## AVAILABLE DATA
Lemma gone_routes r c : r ∈ app_routes -> preserves gone_app (ro_handler r c).
Proof.
  assert (forall h c, preserves gone_app (at_lookup h c)) as H1 by (intros; elsewhere).
  assert (forall h c, preserves gone_app (at_totp h c)) as H2 by (intros; elsewhere).
  assert (forall h c, preserves gone_app (at_saml h c)) as H3 by (intros; elsewhere).
  assert (forall h c, preserves gone_app (at_branding h c)) as H4 by (intros; elsewhere).
  assert (forall h c, preserves gone_app (at_sps h c)) as H5 by (intros; elsewhere).
  assert (forall h c, preserves gone_app (at_dev h c)) as H6 by (intros; elsewhere).
  assert (forall h c, preserves gone_app (at_devices h c)) as H7 by (intros; apply gone_at_auth; elsewhere).
  assert (forall h c, preserves gone_app (at_signals h c)) as H8 by (intros; apply gone_at_auth; elsewhere).
  assert (preserves gone_app (jwks svc c)) as H9 by (unfold jwks; effects).
  unfold authsvc_app_routes, auth_RegisterRoutes, registerWebAuthnRoutes, RegisterTOTPRoutes, RegisterBrandingRoutes,
    saml_RegisterRoutes, developer_RegisterRoutes.
  destruct (sv_samlProvider (as_parts svc)); cbv zeta; cbn [app]; intros Hr;
    repeat (apply elem_of_cons in Hr as [->|Hr]; [cbn [ro_handler handle GET POST PUT DELETE g_use Use Gin.Group root];
      first [apply TenantExtractor_preserves; intros c'|idtac];
      first [apply H1|apply H2|apply H3|apply H4|apply H5|apply H6|apply H7|apply H8|apply H9|apply gone_oauth
            |apply gone_login_handlers|apply gone_passkeys|apply gone_socialLogin]|]); by apply elem_of_nil in Hr.
Qed.
End Revocation.

(** *** Runs of the process

    Calls from any address, and the limiter's clean-up between them. *)
Context (base : string).

Inductive serving (env : Env) : St Srv -> St Srv -> Prop :=
| serving_nil s : serving env s s
| serving_call s ip call r t u :
    authsvc_Do svc NewLimiter Allow base ip call env s = (r, t) -> serving env t u -> serving env s u
| serving_cleanup s r t u :
    zoom sv_limiters (fun l sv => mkServer (sv_header sv) l (sv_metrics sv) (sv_app sv)) limiter_cleanup env s = (r, t) ->
    serving env t u -> serving env s u.

Lemma serving_preserves (Inv : App -> Prop) env s u :
  (forall r c, r ∈ app_routes -> preserves Inv (ro_handler r c)) ->
  serving env s u -> Inv (sv_app (st s)) -> Inv (sv_app (st u)).
Proof.
  intros Hroutes.
  induction 1 as [|s ip call r t u E _ IH|s r t u E _ IH]; [done|..]; intros HP; apply IH.
  - refine (preserves_run (fun sv => Inv (sv_app sv)) _ _ _ _ _ _ E HP). unfold authsvc_Do, server_Do.
    destruct (request_path _ _); [|effects]. apply preserves_bind; [|intros; effects].
    apply preserves_always, ServeHTTP_keeps, engine_keeps, Prometheus_keeps, SecurityHeaders_keeps, RateLimit_keeps, routes_keep.
    intros rt ps Hrt. by apply preserves_keeps, Hroutes.
  - unfold zoom in E. cbn in E. by injection E as _ <-.
Qed.

Lemma app_no_redirect method path params h :
  not_metrics method path -> resolve app_routes method path = Some (params, h) -> slash_redirect routes method path = false.
Proof.
  intros Hm Hr. apply (resolve_no_redirect _ _ _ (params, fun c => on_app (LS := gmap string Lim) (h c))).
  unfold authsvc_routes. by rewrite resolve_app, Hr.
Qed.

(** An answer other than the limiter's and the recovery's is the handler's. *)
Lemma authsvc_call ip call path params h env s resp u :
  request_path base (hc_url call) = Some path -> not_metrics (hc_method call) path ->
  resolve app_routes (hc_method call) path = Some (params, h) ->
  authsvc_Do svc NewLimiter Allow base ip call env s = (Ok resp, u) ->
  rs_status resp <> 429%Z -> rs_status resp <> 500%Z ->
  exists n t, h (mkGinCtx (mkRequest (sent_headers call) (rq_query (call_request ip call)) params [] (hc_body call) ip) None)
      env (mkSt n (sv_app (st s))) = (Ok resp, t) /\ sv_app (st u) = st t.
Proof.
  intros Hp Hm Hr H H429 H500.
  unfold authsvc_Do, server_Do in H. rewrite Hp in H.
  apply bind_Ok_inv in H as ([hs resp'] & t & E & [Hresp <-]%ret_Ok_inv). cbn in Hresp. subst resp'.
  destruct (ServeHTTP_app_routes NewLimiter Allow id (fun m _ => m) app_routes (hc_method call) path
    ("/" +:+ strings_Join path "/") (call_request ip call) env s Hm (app_no_redirect _ _ _ _ Hm Hr)) as (h0 & n & _ & [(v & Ev & _)|Hrun]).
  { exfalso. pose proof (eq_trans (eq_sym E) Ev) as [= _ -> _]. by destruct H429. }
  destruct (dispatch app_routes (hc_method call) path (mkGinCtx (call_request ip call) None) env (mkSt n (sv_app (st s))))
    as [res v] eqn:Ed.
  destruct (Hrun _ _ eq_refl) as (w & Ew & Ha). pose proof (eq_trans (eq_sym E) Ew) as Heq.
  unfold dispatch in Ed. rewrite Hr in Ed. exists n, v. clear E Ew Hrun.
  destruct res as [x|e|p]; [injection Heq as _ -> ->; by split|done|].
  injection Heq as _ -> _. by destruct H500.
Qed.

(** A route whose handler does not redirect is answered in place. *)
Lemma authsvc_stays ip call path params h :
  request_path base (hc_url call) = Some path -> not_metrics (hc_method call) path ->
  resolve app_routes (hc_method call) path = Some (params, h) -> (forall c, stays (h c)) ->
  stays (authsvc_Do svc NewLimiter Allow base ip call).
Proof.
  intros Hp Hm Hr Hst env s resp u H. unfold authsvc_Do, server_Do in H. rewrite Hp in H.
  apply bind_Ok_inv in H as ([hs resp'] & t & E & [Hresp <-]%ret_Ok_inv). cbn in Hresp. subst resp'.
  destruct (ServeHTTP_app_routes NewLimiter Allow id (fun m _ => m) app_routes (hc_method call) path
    ("/" +:+ strings_Join path "/") (call_request ip call) env s Hm (app_no_redirect _ _ _ _ Hm Hr)) as (h0 & n & _ & [(v & Ev & _)|Hrun]).
  { by pose proof (eq_trans (eq_sym E) Ev) as [= _ -> _]. }
  destruct (dispatch app_routes (hc_method call) path (mkGinCtx (call_request ip call) None) env (mkSt n (sv_app (st s))))
    as [res v] eqn:Ed.
  destruct (Hrun _ _ eq_refl) as (w & Ew & _). pose proof (eq_trans (eq_sym E) Ew) as Heq.
  unfold dispatch in Ed. rewrite Hr in Ed.
  destruct res as [x|e|p]; [injection Heq as _ -> _; by eapply Hst|done|by injection Heq as _ -> _].
Qed.

(** A call that a tenant-protected route answers 200. *)
Lemma protected_call ip call p path h env s resp u :
  hc_method call = "POST" -> hc_url call = base +:+ p -> request_path base (base +:+ p) = Some path ->
  resolve app_routes "POST" path = Some ([], TenantExtractor noTenantConfig h) ->
  authsvc_Do svc NewLimiter Allow base ip call env s = (Ok resp, u) -> rs_status resp = 200%Z ->
  uuidRegex (header_get DefaultTenantHeader (hc_headers call)) = true /\
  exists n t, h (mkGinCtx (call_request ip call) (Some (header_get DefaultTenantHeader (hc_headers call)))) env
      (mkSt n (sv_app (st s))) = (Ok resp, t) /\ sv_app (st u) = st t.
Proof.
  intros Hm Hu Hp Hr H H200. rewrite <-Hu in Hp. rewrite <-Hm in Hr.
  destruct (authsvc_call ip call path [] (TenantExtractor noTenantConfig h) env s resp u Hp) as (n & t & E & Ha);
    [intros He; congruence|done|done|by rewrite H200..|].
  assert (header_get DefaultTenantHeader (sent_headers call) = header_get DefaultTenantHeader (hc_headers call)) as Hh
    by by apply sent_headers_other.
  destruct (uuidRegex (header_get DefaultTenantHeader (hc_headers call))) eqn:Hre.
  - split; [done|]. change (TenantExtractor noTenantConfig h (mkGinCtx (call_request ip call) None) env (mkSt n (sv_app (st s))) = (Ok resp, t)) in E.
    rewrite (TenantExtractor_run h (call_request ip call) _ Hh (uuidRegex_nonempty _ Hre) Hre) in E. by exists n, t.
  - exfalso. destruct (TenantExtractor_gate h (mkGinCtx (call_request ip call) None) env (mkSt n (sv_app (st s))))
      as [(Hre' & _)|(_ & body & Eb)].
    + change (uuidRegex (header_get DefaultTenantHeader (sent_headers call)) = true) in Hre'. congruence.
    + pose proof (eq_trans (eq_sym Eb) E) as [= <- _]. by cbn in H200.
Qed.

Lemma oauth_call ip call p path h env s resp u :
  hc_method call = "POST" -> hc_url call = base +:+ p -> request_path base (base +:+ p) = Some path ->
  resolve app_routes "POST" path = Some ([], TenantExtractor noTenantConfig (at_auth h)) ->
  authsvc_Do svc NewLimiter Allow base ip call env s = (Ok resp, u) -> rs_status resp = 200%Z ->
  exists n t tn, h (mkGinCtx (call_request ip call) tn) env (mkSt n (ap_auth (sv_app (st s)))) = (Ok resp, t) /\
    ap_auth (sv_app (st u)) = st t.
Proof.
  intros Hm Hu Hp Hr H H200.
  destruct (protected_call ip call p path (at_auth h) env s resp u) as (_ & n & t & E & Ha); [done..|].
  unfold at_auth in E. apply zoom_Ok_inv in E as (v & Ev & ->). exists n, v. eexists. split; [exact Ev|]. by rewrite Ha.
Qed.

(** Property C3. Once the process has answered a revocation with 200, the
    token stays revoked: after any calls to any of its routes, from any
    addresses, introspection over HTTP answers that it is inactive, and the
    refresh grant does not answer 200 for it. *)
Theorem authsvc_revocation_final `{!RevocationLaws V} tok hint ip call resp env s s1 s2 :
  hc_method call = "POST" -> hc_url call = base +:+ "/oauth2/revoke" ->
  should_bind (call_request ip call) = inl (mkRevokeRequest tok hint) ->
  authsvc_Do svc NewLimiter Allow base ip call env s = (Ok resp, s1) -> rs_status resp = 200%Z ->
  serving env s1 s2 ->
  (forall ip' call' hint' resp' u, hc_method call' = "POST" -> hc_url call' = base +:+ "/oauth2/introspect" ->
     should_bind (call_request ip' call') = inl (mkIntrospectRequest tok hint') ->
     authsvc_Do svc NewLimiter Allow base ip' call' env s2 = (Ok resp', u) -> rs_status resp' = 200%Z ->
     rs_body resp' = IntrospectResponse_json inactive) /\
  (forall ip' call' req resp' u, hc_method call' = "POST" -> hc_url call' = base +:+ "/oauth2/token" ->
     should_bind (call_request ip' call') = inl req -> tr_GrantType req = "refresh_token" -> tr_RefreshToken req = tok ->
     authsvc_Do svc NewLimiter Allow base ip' call' env s2 = (Ok resp', u) -> rs_status resp' <> 200%Z).
Proof.
  intros Hm Hu Hb H H200 Hserve.
  assert (revoked (au_revoked (ap_auth (sv_app (st s2)))) tok) as Hgone.
  { refine (serving_preserves (fun a => revoked (au_revoked (ap_auth a)) tok) env s1 s2 (gone_routes tok) Hserve _).
    destruct (oauth_call ip call "/oauth2/revoke" ["oauth2"; "revoke"] revoke env s resp s1) as (n & t & tn & E & Ha);
      [done|done|by apply (request_path_app base _ "oauth2/revoke")|reflexivity|done|done|].
    rewrite Ha. unfold revoke, bound, validated in E. cbn [gc_request] in E. rewrite Hb in E.
    destruct (validate_struct _); [apply ret_Ok_inv in E as [<- _]; by cbn in H200|].
    apply bind_Ok_inv in E as (r & t' & Er & E). apply attempt_Ok_inv in Er as [([] & -> & Er)|(e & -> & _)].
    - apply ret_Ok_inv in E as [_ <-]. by apply Revoke_revoked in Er.
    - apply ret_Ok_inv in E as [<- _]. by cbn in H200. }
  split.
  - intros ip' call' hint' resp' u Hm' Hu' Hb' H' H200'.
    destruct (oauth_call ip' call' "/oauth2/introspect" ["oauth2"; "introspect"] (introspect (as_cfg svc)) env s2 resp' u)
      as (n & t & tn & E & _); [done|done|by apply (request_path_app base _ "oauth2/introspect")|reflexivity|done|done|].
    unfold introspect, bound, validated in E. cbn [gc_request] in E. rewrite Hb' in E.
    destruct (validate_struct _); [apply ret_Ok_inv in E as [<- _]; by cbn in H200'|].
    apply bind_Ok_inv in E as (r & t' & Er & E). apply attempt_Ok_inv in Er as [(ans & -> & Er)|(e & -> & _)];
      apply ret_Ok_inv in E as [<- _]; [|by cbn in H200'].
    by apply Introspect_revoked in Er as ->.
  - intros ip' call' req resp' u Hm' Hu' Hb' Hg Ht H' H200'.
    destruct (oauth_call ip' call' "/oauth2/token" ["oauth2"; "token"] (token (as_cfg svc)) env s2 resp' u)
      as (n & t & tn & E & _); [done|done|by apply (request_path_app base _ "oauth2/token")|reflexivity|done|done|].
    unfold token, bound, validated in E. cbn [gc_request] in E. rewrite Hb' in E.
    destruct (validate_struct _); [apply ret_Ok_inv in E as [<- _]; by cbn in H200'|].
    apply bind_Ok_inv in E as (r & t' & Er & E). apply attempt_Ok_inv in Er as [(ans & -> & Er)|(e & -> & _)].
    + eapply Token_revoked; [|exact Hg|exact Er]. by rewrite Ht.
    + apply ret_Ok_inv in E as [<- _]. by apply oauth_failure_status in H200'.
Qed.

## ABOUT THIS TASK
Copy the lines above exactly. Start with the line containing "assert (forall h c, preserves gone_app (at_lookup", end with the line containing "destruct (sv_samlProvider (as_parts", and include both.

## PROBLEM SOLUTION
  assert (forall h c, preserves gone_app (at_lookup h c)) as H1 by (intros; elsewhere).
  assert (forall h c, preserves gone_app (at_totp h c)) as H2 by (intros; elsewhere).
  assert (forall h c, preserves gone_app (at_saml h c)) as H3 by (intros; elsewhere).
  assert (forall h c, preserves gone_app (at_branding h c)) as H4 by (intros; elsewhere).
  assert (forall h c, preserves gone_app (at_sps h c)) as H5 by (intros; elsewhere).
  assert (forall h c, preserves gone_app (at_dev h c)) as H6 by (intros; elsewhere).
  assert (forall h c, preserves gone_app (at_devices h c)) as H7 by (intros; apply gone_at_auth; elsewhere).
  assert (forall h c, preserves gone_app (at_signals h c)) as H8 by (intros; apply gone_at_auth; elsewhere).
  assert (preserves gone_app (jwks svc c)) as H9 by (unfold jwks; effects).
  unfold authsvc_app_routes, auth_RegisterRoutes, registerWebAuthnRoutes, RegisterTOTPRoutes, RegisterBrandingRoutes,
    saml_RegisterRoutes, developer_RegisterRoutes.
  destruct (sv_samlProvider (as_parts svc)); cbv zeta; cbn [app]; intros Hr;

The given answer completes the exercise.